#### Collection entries
****************

(* ===== verification/Upgrade.v ===== *)
(** Upgrading the databases: what opening a file of an earlier release makes of
    it, whatever the disk held when the opening before was cut short.  The state
    store first, then the configuration. *)

From S2P Require Import Prelude Registry ConfigStore Schema.

(** * state.db *)

Module StateProofs.
Import StateFile.

Definition RUNS_COLUMNS : list string := ["owner_id"; "job_id"; "fired_at"].

(** A file an earlier release may have left: where a table is there, it has the
    columns it always had. *)
Record legacy (f : File) : Prop := {
  legacy_scrapes : ∀ tb, tables f !! "scrapes" = Some tb → ["source_id"; "ts"] ⊆ columns tb;
  legacy_runs : ∀ tb, tables f !! "job_runs" = Some tb → RUNS_COLUMNS ⊆ columns tb;
}.

Definition adds : list stmt := AddColumn "scrapes" <$> MEMBER_COLUMNS.
Definition add_owner : stmt := AddColumn "scrapes" "owner_id".
Definition last_statements : list stmt :=
  [CreateIndex "idx_scrapes_owner_source_ts" "scrapes" ["owner_id"; "source_id"; "ts"] false;
   CreateIndex "idx_job_runs_owner_job_fired" "job_runs" ["owner_id"; "job_id"; "fired_at"] false;
   SetVersion SCHEMA_VERSION].

Lemma index_run name t cols f :
  fits (CreateIndex name t cols false) f → ∃ g, exec (CreateIndex name t cols false) f = Ok g ∧ tables g = tables f.
Proof.
  intros (_ & [tb Ht] & Hc). rewrite (columns_some _ _ _ Ht) in Hc. cbn. destruct (indexes f !! name); [eauto |].
  rewrite Ht, bool_decide_eq_true_2 by done. eauto.
Qed.

Definition created (name : string) (cols pk : list string) (f : File) : File :=
  match tables f !! name with
  | Some _ => f
  | None => set_table name {| columns := cols; primary_key := pk; rows := [] |} f
  end.

Lemma create_run name cols pk f : exec (CreateTable name cols pk) f = Ok (created name cols pk f).
Proof. cbn. unfold created. by destruct (tables f !! name). Qed.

****************

#### ASSIGNED TASK
A single figure must be given: how many lines of the records above include the string "Import".

#### EXERCISE SOLUTION
2